In the field of silicon solar cells, recent progress has been achieved in two directions: silicon heterojunctions and silicon nanowires. These two topics are briefly addressed here and we show some new characterization results that use conductive-probe atomic force microscopy (CP-AFM) measurements.
Silicon heterojunctions are formed between crystalline silicon (c-Si) and hydrogenated amorphous silicon (a-Si:H). Solar cell efficiencies of up to 23% have been demonstrated on high quality n-type c-Si wafers with layers of p-type a-Si:H deposited at the front (as the emitter) and n-type a-Si:H deposited at the back (as the back surface field), respectively . Since transport properties are quite poor in a-Si:H due to the large amount of defects and band gap states and low carrier mobilities, the doped a-Si:H layers are used to form the junctions, but their thickness has to be kept very low. The front a-Si:H layer has to be very thin in order to minimize absorption of incoming photons and to privilege absorption in c-Si. One key feature of the Si heterojunctions is the very good passivation property of the c-Si surface by a-Si:H. This is even improved by inserting a thin undoped a-Si:H layer (so-called "intrinsic" layer, which leads to the "HIT"-heterojunction with intrinsic thin layer denomination ). This limits interface recombination and leads to very high open circuit voltages . Band offsets between a-Si:H and c-Si also play a crucial role because they determine the band bending, which influences the carrier collection. We here demonstrate the existence of a conduction channel along both the (n) a-Si:H/(p) c-Si and the (p) a-Si:H/(n) c-Si interfaces from direct CP-AFM measurements performed on cleaved sections of solar cells. We show from additional planar conductance measurements and simulations that these are related to strong inversion regions at the interfaces. From the temperature dependence, we determine the values of band offsets.
Solar cell structure
A typical solar cell structure based on a-Si:H/c-Si heterojunctions formed with n-type c-Si is presented in Figure 1. A similar structure stands for p-type c-Si, replacing the n-type a-Si:H by p-type a-Si:H and vice versa. For n-type c-Si, we used Float Zone, n-type c-Si wafers, 〈100〉 oriented, with resistivity: ρ = 1-5 Ω cm, and thickness: W = 300 μm. For the p-type c-Si, we used Czochralski (CZ) c-Si wafers, 〈100〉 oriented, with resistivity: ρ = 14-22 Ω cm, and thickness: W = 300 μm. We used indium tin oxide (ITO) as the front transparent conductive oxide (TCO), and aluminum as the back metal contact. The a-Si:H layers were deposited at Ecole Polytechnique in a radio frequency (13.56 MHz) plasma-enhanced chemical vapor deposition (PECVD) reactor at a substrate temperature of 200°C. Spectroscopic ellipsometry measurements and modeling were used to check that the deposited silicon thin layers were truly amorphous, and that no epitaxial growth occurred on the c-Si substrate.
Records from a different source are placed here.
(** Handlers call it with [username=None] and [full_name="User"]: an
    existing row is returned as it is. *)
Definition get_or_create_user (now : Z) (telegram_id : Z) : M User.t :=
  fun db =>
    match first (has_telegram_id telegram_id) (DB.users db) with
    | Some user => (Ok user, db)
    | None =>
        let user := User.mk (next_id (DB.users db)) telegram_id 9 0 now 0 in
        (Ok user, DB.set_users (DB.users db ++ [user]) db)
    end.

Definition streak_step (now : Z) (user : User.t) : User.t :=
  let time_diff := now - User.last_activity user in
  if time_diff <? hours 24 then User.set_streak (User.streak_count user) now user
  else if (hours 24 <=? time_diff) && (time_diff <? hours 48)
       then User.set_streak (User.streak_count user + 1) now user
       else User.set_streak 1 now user.

Definition update_user_streak (now : Z) (user_id : Z) : M Z :=
  fun db =>
    match first (has_id user_id) (DB.users db) with
    | None => (Ok 0, db)
    | Some user =>
        (Ok (User.streak_count (streak_step now user)),
         DB.set_users (update_first (has_id user_id) (streak_step now) (DB.users db)) db)
    end.

(** The integer columns are 64-bit: a commit that writes 2^63 or more
    raises [OverflowError] and stores nothing. *)
Definition SQLITE_INT_LIMIT : Z := 2 ^ 63.

(** [n / 100] on an integer: the quotient is rounded to the nearest float,
    and [OverflowError] is raised when that is beyond the largest one, that
    is from [100 * (2^1024 - 2^970)] on in absolute value. *)
Definition TRUEDIV_100_LIMIT : Z := 100 * (2 ^ 1024 - 2 ^ 970).

(** [add_xp] also keeps [weekly_xp] and [level]; nothing modelled here
    reads them, and they are not columns of [User.t] ([weekly_xp] gets the
    amounts [total_xp] gets, from zero at each weekly reset, and [level] is
    far below [total_xp]).  The level is [int((total_xp / 100) ** 0.5) + 1]:
    the division raises [OverflowError] on a huge total; on a negative total
    the power is a complex number and [int] raises [TypeError]; both come
    before the commit, which raises [OverflowError] from 2^63 on. *)
Definition add_xp (user_id : Z) (xp_amount : Z) : M Z :=
  fun db =>
    match first (has_id user_id) (DB.users db) with
    | None => (Ok 0, db)
    | Some user =>
        let total_xp := User.total_xp user + xp_amount in
        if TRUEDIV_100_LIMIT <=? Z.abs total_xp then (Raise OverflowError, db)
        else if total_xp <? 0 then (Raise TypeError, db)
        else if SQLITE_INT_LIMIT <=? total_xp then (Raise OverflowError, db)
        else
          let grant := fun u => User.set_total_xp (User.total_xp u + xp_amount) u in
          (Ok total_xp, DB.set_users (update_first (has_id user_id) grant (DB.users db)) db)
    end.

Definition is_progress (user_id : Z) (unit_id : string) (p : Progress.t) : bool :=
  (Progress.user_id p =? user_id) && str_eqb (Progress.unit_id p) unit_id.

(** A fresh row with the column defaults. *)
Definition new_progress (user_id : Z) (unit_id subject : string) (grade : Z) : Progress.t :=
  Progress.mk user_id subject grade unit_id "BASELINE"
              0%float 0%float 0%float 0 0 0%float false false.

(** Lines 180-198 of crud.py: the phase's accuracy, the unlock flag of the
    next phase, then the current phase as the highest unlocked one. *)
Definition set_phase_accuracy (phase : string) (accuracy : float) (p : Progress.t) : Progress.t :=
  if str_eqb phase "BASELINE" then
    let p := Progress.set_baseline_accuracy accuracy p in
    if (PHASE_UNLOCK_THRESHOLD <=? accuracy)%float
    then Progress.set_unlocked_balanced true p else p
  else if str_eqb phase "BALANCED" then
    let p := Progress.set_balanced_accuracy accuracy p in
    if (PHASE_UNLOCK_THRESHOLD <=? accuracy)%float
    then Progress.set_unlocked_exam true p else p
  else if str_eqb phase "EXAM_BIASED" then
    Progress.set_exam_accuracy accuracy p
  else p.

Definition highest_unlocked (p : Progress.t) : string :=
  if Progress.unlocked_exam p then "EXAM_BIASED"
  else if Progress.unlocked_balanced p then "BALANCED"
  else "BASELINE".

Definition phase_step (phase : string) (accuracy : float) (p : Progress.t) : Progress.t :=
  let p := set_phase_accuracy phase accuracy p in
  Progress.set_current_phase (highest_unlocked p) p.

Definition update_phase_progress (user_id : Z) (unit_id subject : string) (grade : Z)
    (phase : string) (accuracy : float) : M Progress.t :=
  fun db =>
    match first (is_progress user_id unit_id) (DB.progress db) with
    | Some progress =>
        (Ok (phase_step phase accuracy progress),
         DB.set_progress
           (update_first (is_progress user_id unit_id) (phase_step phase accuracy)
                         (DB.progress db)) db)
    | None =>
        let progress := phase_step phase accuracy (new_progress user_id unit_id subject grade) in
        (Ok progress, DB.set_progress (DB.progress db ++ [progress]) db)
    end.

Definition attempt_step (correct : bool) (p : Progress.t) : Res Progress.t :=
  let attempted := Progress.questions_attempted p + 1 in
  let right := if correct then Progress.questions_correct p + 1
               else Progress.questions_correct p in
  let p := Progress.set_counts attempted right p in
  if 0 <? attempted then
    match py_truediv right attempted with
    | Ok ratio => Ok (Progress.set_completion_percent (ratio * 100)%float p)
    | Raise e => Raise e
    end
  else Ok p.

Definition record_quiz_attempt (user_id : Z) (unit_id subject : string) (grade : Z)
    (correct : bool) : M Progress.t :=
  fun db =>
    match first (is_progress user_id unit_id) (DB.progress db) with
    | Some progress =>
        match attempt_step correct progress with
        | Ok p' =>
            (Ok p', DB.set_progress
                      (update_first (is_progress user_id unit_id) (fun _ => p')
                                    (DB.progress db)) db)
        | Raise e => (Raise e, db)
        end
    | None =>
        match attempt_step correct (new_progress user_id unit_id subject grade) with
        | Ok p' => (Ok p', DB.set_progress (DB.progress db ++ [p']) db)
        | Raise e => (Raise e, db)
        end
    end.

Definition new_session : Session.t := Session.mk "SCR_WELCOME" None [] None None.

Definition get_or_create_session (user_id : Z) : M Session.t :=
  fun db =>
    match DB.sessions db !! user_id with
    | Some session => (Ok session, db)
    | None => (Ok new_session,
               DB.set_sessions (<[user_id := new_session]> (DB.sessions db)) db)
    end.

(** [if screen:] *)
Definition truthy (s : option string) : option string :=
  match s with
  | Some EmptyString => None
  | _ => s
  end.

(** Lines 305-312: the previous (screen, param) is appended and the list
    cut to its last ten entries. *)
Definition push_previous (session : Session.t) : list (string * option string) :=
  let nav_stack := Session.navigation_stack session
                   ++ [(Session.current_screen session, Session.current_param session)] in
  if (10 <? length nav_stack)%nat then py_last_n 10 nav_stack else nav_stack.

Definition session_step (screen current_param : option string) (message_id : option Z)
    (quiz_state : option QuizState.t) (add_to_nav_stack : bool) (session : Session.t)
    : Session.t :=
  let session :=
    match truthy screen with
    | Some scr =>
        let nav_stack :=
          if add_to_nav_stack && negb (str_eqb (Session.current_screen session) scr)
          then push_previous session
          else Session.navigation_stack session in
        Session.mk scr current_param nav_stack
                   (Session.last_message_id session) (Session.quiz_state session)
    | None => session
    end in
  let session :=
    match message_id with
    | Some _ => Session.mk (Session.current_screen session) (Session.current_param session)
                           (Session.navigation_stack session) message_id
                           (Session.quiz_state session)
    | None => session
    end in
  match quiz_state with
  | Some _ => Session.mk (Session.current_screen session) (Session.current_param session)
                         (Session.navigation_stack session) (Session.last_message_id session)
                         quiz_state
  | None => session
  end.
Figure 1. Cross-section of a silicon heterojunction solar cell on n-type c-Si.
CP-AFM measurements were carried out using two different setups (i) in Ioffe Physical-technical Institute (NT-MDT Ntegra Aura) and (ii) in Laboratoire de Génie Électrique de Paris (Digital Instruments Nanoscope IIIa Multimode AFM with the RESISCOPE extension ). These setups allow one to apply a stable DC bias voltage to the device and to measure the resulting current flowing through the tip as the sample surface is scanned in contact mode. Schematic AFM setup is shown in Figure 2. In both measurements diamond-coated conductive probes made of silicon were used, the contact interaction force being in the range 100-500 nN. With the help of this technique one can simultaneously examine on the sample cleavages the surface topography and conductive properties of the layers constituting the solar cells. Note that, due to different softwares, the first setup provides images with current values (current flowing through the tip), while the second one provides resistance values, the resistance being defined as the ratio of the applied voltage to the measured current.
Figure 2. Sketch of the CP-AFM measurements; left: setup at LGEP with the resiscope extension; right: detail of the sample configuration and biasing.
For these CP-AFM measurements, the normal solar cell structure was replaced by a simpler symmetric configuration, see Figure 3a, where the same a-Si:H layer was deposited on both sides of the c-Si wafer. Then ITO electrodes were deposited on top of both sides of the wafer, before the sample was cleaved. Some tests were also performed with aluminum instead of ITO as electrodes. The obtained CP-AFM results were globally the same. However, aluminum electrodes formed high ridges at the cleaved edge and their cross-section were poorly conductive due to strong oxidation of aluminum, what induced some problems in AFM imaging. Therefore, here we focus on samples with ITO on both sides. Thus, cleaved sections of ITO/(n) a-Si:H/(p) c-Si/ITO and ITO/(p) a-Si:H/(n) c-Si/ITO samples with different thicknesses of the a-Si:H layer (20, 100, 300 nm) were investigated.
Figure 3. Sketch of the samples prepared for (a) CP-AFM measurements and (b) planar conductance measurements.
The sample structure for these measurements is shown in Figure 3b for p-doped a-Si:H. The a-Si:H layer was deposited in the same run on both n-type c-Si and glass (Corning 1737). Top coplanar aluminum electrodes were then deposited on the top of a-Si:H. We measured the DC current, I, resulting from application of a DC bias, V, between two adjacent electrodes. We had several electrode designs with various gap distances between them. We checked that the current scaled with the inter-electrode gap distance. We also checked that the current was linearly dependent on the DC voltage, so that we defined the conductance G = I/V. This was then measured as a function of temperature between 150 and 300 K in a cryostat chamber pumped down to 10-5 mbar.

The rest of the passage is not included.